A science can therefore be both ‘objective’ and, at the same time, specific to a species, society, or class. Let us take a few ultra-simple examples. The science of the deer, which allows it to find a spring or a waterhole in the forest based on the nature of the terrain and vegetation, is a true objective science – otherwise the deer would die of thirst – but one that does not affect the whale at all. Similarly, the tiger has its own science of hunting, and doesn’t give a damn about the beaver’s hydraulic engineering science. On a qualitatively higher level, human science, although more general than that of animals, still remains, above all, human. We read in cookery books that ‘rabbit calls for two hours’ cooking’, and this is an experimental, objective truth, but it is a species truth: for the fox it is nonsense, and for the rabbit an obvious counter-truth; it does not call for two hours or two seconds cooking, but to hop around in the woods and make lots of bunnies!

But human science is not simply ‘human’: determined by social needs, it is inseparable from social history; moreover, in societies divided into antagonistic classes, one of which holds a monopoly over the social forces of production, the objects and objectives of science are imposed by the ruling class, by the demands of the mode of production it represents. In a society in which productive activity is determined not by human needs but by the laws of the expanded reproduction of capital, science meets the same fate: that is, the objects it deals with and the aims it pursues are determined by the capitalist relations of production and the social relations that derive from them. Not only that, but the scientific method itself does not escape social determination, insofar as the ideology of the ruling class intervenes in theoretical work or forces science to consider as irreducible, ‘natural’ objects the products of social activity.

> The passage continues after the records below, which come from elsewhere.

Definition isLocalProxyAddr (addr : string) : bool :=
  match SplitHostPort addr with
  | None => false
  | Some (host, _) =>
      if Resolver.EqualFold host "localhost" then true
      else match ParseAddr host with Some ip => isPrivateAddr ip | None => false end
  end.

(** The entries [warnLocalProxies] warns about. *)
Definition warnLocalProxies (entries : list OutboundEntry) : list (string * string) :=
  omap (fun e => if String.eqb (outbound_Kind unicode_lower e) "socks5" && isLocalProxyAddr (s5_Addr (ob_SOCKS5 e))
                 then Some (ob_Name e, s5_Addr (ob_SOCKS5 e)) else None) entries.

(** ** Resolver *)

Variable ParseIP : string -> option IP.

Definition newResolver (c : ResolverConfig) : config_error + option Resolver.resolver :=
  let? _ := resolver_Validate unicode_lower c in
  let k := resolver_Kind unicode_lower c in
  if one_of k [""; "system"] then inr None
  else if String.eqb k "udp" then inr (Some (Resolver.NewUDP (ra_Addr (rc_UDP c)) (ra_Timeout (rc_UDP c))))
  else if String.eqb k "tcp" then inr (Some (Resolver.NewTCP (ra_Addr (rc_TCP c)) (ra_Timeout (rc_TCP c))))
  else if one_of k ["tls"; "tcp-tls"] then
    inr (Some (Resolver.NewTLS (rt_Addr (rc_TLS c)) (rt_Timeout (rc_TLS c)) (rt_SNI (rc_TLS c)) (rt_Insecure (rc_TLS c))))
  else if one_of k ["https"; "http"] then
    inr (Some (Resolver.NewHTTPS ParseIP (rt_Addr (rc_HTTPS c)) (rt_Timeout (rc_HTTPS c)) (rt_SNI (rc_HTTPS c)) (rt_Insecure (rc_HTTPS c))))
  else inl (errResolverType (rc_Type c)).

End outbounds.

(** ** Startup *)

(** The command line; [None] is a flag that was not given. *)
Record flags := MkFlags { f_c : string; f_l : option string; f_p : option string; f_padding : option string }.

Definition apply_flags (f : flags) (c : Config) : Config :=
  MkConfig (match f_l f with Some l => l | None => if String.eqb (c_Listen c) "" then "0.0.0.0:8443" else c_Listen c end)
    (default (c_Password c) (f_p f)) (default (c_PaddingScheme c) (f_padding f))
    (c_TLS c) (c_Auth c) (c_ACL c) (c_Resolver c) (c_TrafficStats c) (c_Bandwidth c) (c_Outbound c) (c_Outbounds c).
(* ===== verification/Client.v ===== *)
(** * Client: the command line, links and TLS settings of the client
      (cmd/client/main.go)

    [client_config] is [main] up to the listener: the flags and an [anytls://] link give
    the server's address, the password and the TLS settings, or the program ends
    with an error.  [url.Parse] is a parameter that yields the decoded parts of a link;
    printing the user part again, which the program does, is modelled. *)

From S2P Require Import Prelude GoStrings.
#[local] Open Scope string_scope.
#[local] Open Scope list_scope.
#[local] Open Scope Z_scope.

Module Client.

(** ** Links *)

(** [url.URL]: the user information is decoded. *)
Record URL := MkURL {
  u_Scheme : string;
  u_Host : string;
  u_User : option (string * option string);
  u_Query : gmap string (list string)
}.

(** [Query().Get(key)] *)
Definition query_Get (u : URL) (key : string) : string :=
  match u_Query u !! key with Some (v :: _) => v | _ => "" end.

(** [shouldEscape] for user names and passwords. *)
Definition unreserved (a : ascii) : bool :=
  let n := Z.of_nat (nat_of_ascii a) in
  ((48 <=? n) && (n <=? 57)) || ((65 <=? n) && (n <=? 90)) || ((97 <=? n) && (n <=? 122)) ||
  existsb (Ascii.eqb a) ["-"; "_"; "."; "~"; "$"; "&"; "+"; ","; ";"; "="]%char.

Definition upper_hex (n : Z) : ascii := ascii_of_nat (Z.to_nat (if n <? 10 then 48 + n else 55 + n)).

Fixpoint escape_user (s : string) : string :=
  match s with
  | EmptyString => ""
  | String a r =>
      if unreserved a then String a (escape_user r)
      else let n := Z.of_nat (nat_of_ascii a) in
           String "%" (String (upper_hex (n / 16)) (String (upper_hex (n mod 16)) (escape_user r)))
  end.

(** [Userinfo.String()] *)
Definition Userinfo_String (u : string * option string) : string :=
  match u.2 with
  | None => escape_user u.1
  | Some p => escape_user u.1 +:+ ":" +:+ escape_user p
  end.

(** ** The command line *)

Record flags := MkFlags { f_s : string; f_sni : string; f_p : string; f_insecure : bool }.

Section client.
Variable url_Parse : string -> option URL.

(** The part of [main] that reads a link. *)
Definition apply_link (f : flags) : flags :=
  match url_Parse (f_s f) with
  | Some u =>
      if String.eqb (u_Scheme u) "anytls" then
        MkFlags (u_Host u) (query_Get u "sni")
          (match u_User u with Some user => Userinfo_String user | None => f_p f end)
          (f_insecure f || String.eqb (query_Get u "insecure") "1")
      else f
  | None => f
  end.

(** [tls.Config], as far as the client sets it. *)
Record tlsConfig := MkTLS { ServerName : string; InsecureSkipVerify : bool }.

Definition newTLSConfig (serverAddr sni : string) (insecure : bool) : tlsConfig :=
  if insecure then MkTLS (if String.eqb sni "" then "127.0.0.1" else sni) true
  else MkTLS (if String.eqb sni "" then match SplitHostPort serverAddr with Some (h, _) => h | None => "" end else sni) false.

Inductive client_error := errNoServer | errNoPassword | errServerAddress (addr : string).

(** The settings the client runs with. *)
Record settings := MkSettings { s_addr : string; s_password : string; s_tls : tlsConfig }.

Definition client_config (f : flags) : client_error + settings :=
  let f := apply_link f in
  if String.eqb (f_s f) "" then inl errNoServer
  else if String.eqb (f_p f) "" then inl errNoPassword
  else
    match SplitHostPort (f_s f) with
    | None => inl (errServerAddress (f_s f))
    | Some _ => inr (MkSettings (f_s f) (f_p f) (newTLSConfig (f_s f) (f_sni f) (f_insecure f)))
    end.

(** ** Verification *)

(** The user asked not to verify the server. *)
Definition asks_insecure (f : flags) : bool :=
  f_insecure f ||
  match url_Parse (f_s f) with
  | Some u => String.eqb (u_Scheme u) "anytls" && String.eqb (query_Get u "insecure") "1"
  | None => false
  end.

(** The client verifies the server unless it is told not to: with settings it
    accepts, verification is off only if the flag or the link says so, and when it is
    on the name it verifies is the one given, or the host it dials.  Without
    verification and without a name, none is sent.  The password is never empty. *)
Theorem client_verifies f s :
  client_config f = inr s ->
  s_password s <> "" /\
  InsecureSkipVerify (s_tls s) = asks_insecure f /\
  (InsecureSkipVerify (s_tls s) = false ->
     ServerName (s_tls s) = f_sni (apply_link f) \/
     (f_sni (apply_link f) = "" /\ exists port, SplitHostPort (s_addr s) = Some (ServerName (s_tls s), port))) /\
  (InsecureSkipVerify (s_tls s) = true -> f_sni (apply_link f) = "" -> ServerName (s_tls s) = "127.0.0.1").
Proof.
  unfold client_config. intros H. assert (f_insecure (apply_link f) = asks_insecure f) as <-.
  { unfold asks_insecure, apply_link. destruct (url_Parse (f_s f)) as [u|]; simpl; [|by rewrite orb_false_r].
    destruct (String.eqb (u_Scheme u) "anytls"); simpl; [done|]. by rewrite orb_false_r. }
  set (g := apply_link f) in *. clearbody g. destruct (String.eqb (f_s g) ""); [done|].
  destruct (String.eqb_spec (f_p g) "") as [|Hp]; [done|]. destruct (SplitHostPort (f_s g)) as [[h port]|] eqn:Es; [|done].
  injection H as <-. unfold newTLSConfig. simpl. destruct (f_insecure g); simpl; (split; [done|]); (split; [done|]).
  - split; [done|]. by intros _ ->.
  - split; [|done]. intros _. destruct (String.eqb_spec (f_sni g) "") as [E|E]; [|by left].
    right. split; [done|]. rewrite Es. by exists port.
Qed.

End client.

(** ** Links as the documentation has them *)

(** A password without special characters is taken from a link as it is. *)
Fixpoint all_unreserved (s : string) : bool :=
  match s with EmptyString => true | String a r => unreserved a && all_unreserved r end.

Lemma escape_unreserved s : all_unreserved s = true -> escape_user s = s.
Proof. induction s as [|a s IH]; [done|]. simpl. intros [-> H]%andb_true_iff. by rewrite IH. Qed.

(** The link of the documentation, decoded. *)
Definition sample_link (password : string) (host : string) : URL := MkURL "anytls" host (Some (password, None)) {["insecure" := ["1"]]}.

Lemma client_verifies_witness :
  let parse s := if String.eqb s "link" then Some (sample_link "letmein" "example.com:8443") else None in
  client_config parse (MkFlags "link" "" "" false) = inr (MkSettings "example.com:8443" "letmein" (MkTLS "127.0.0.1" true)) /\
  asks_insecure parse (MkFlags "link" "" "" false) = true.
Proof.
  intros parse. split; [reflexivity|].
  destruct (client_verifies parse (MkFlags "link" "" "" false) (MkSettings "example.com:8443" "letmein" (MkTLS "127.0.0.1" true)) eq_refl)
    as (_ & H & _). symmetry. exact H.
Defined.

(** A password with a special character, percent-encoded in the link as the
    documentation asks, is not the password that the client uses: it is encoded again. *)
Theorem link_password_encoded :
  let parse s := if String.eqb s "anytls://p%40ss@example.com:443/" then Some (sample_link "p@ss" "example.com:443") else None in
  client_config parse (MkFlags "anytls://p%40ss@example.com:443/" "" "" false) =
    inr (MkSettings "example.com:443" "p%40ss" (MkTLS "127.0.0.1" true)).
Proof. reflexivity. Qed.

(** A link without a port, which the documentation says means port 443, is refused. *)
Theorem link_default_port_refused :
  let parse s := if String.eqb s "anytls://letmein@example.com/" then Some (sample_link "letmein" "example.com") else None in
  client_config parse (MkFlags "anytls://letmein@example.com/" "" "" false) = inl (errServerAddress "example.com").
Proof. reflexivity. Qed.

End Client.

2. Illustrations on some branches of science

Wanting to illustrate this with a few examples, we will choose them expressly from the field of the natural sciences. The class content of the purported ‘social sciences’ is all too apparent, and moreover what we show for physics is all the more true for sociology.


A. Physics

It is interesting to start precisely from physics in order to prove that not even the ‘most objective science’ escapes class determination. The object of physics, inorganic matter and its properties, is evidently independent of us, and the laws it discovers are objectively true insofar as they can be (subject to more in-depth or general investigation). But the areas physics deals with, the direction in which it develops, are clearly determined by the needs of social production. Today, it is almost a truism to say that all the development of physics, all its discoveries, respond to an exigency of production. And we are not just alluding to the ‘orders’ of industry: even the ‘disinterested’ interest that this or that question arouses, and the effort that is ‘spontaneously’ devoted to it, derive from this objective social call (by way of counter-example, one could cite the discoveries of magnetism or the principle of the steam engine made by the Greeks; but it is an example that actually confirms our thesis: discovered then by chance, the two phenomena remained a ‘curiosity’, and did not give rise to any scientific work simply because no one knew what to do with them, and had to be rediscovered in the 18th century).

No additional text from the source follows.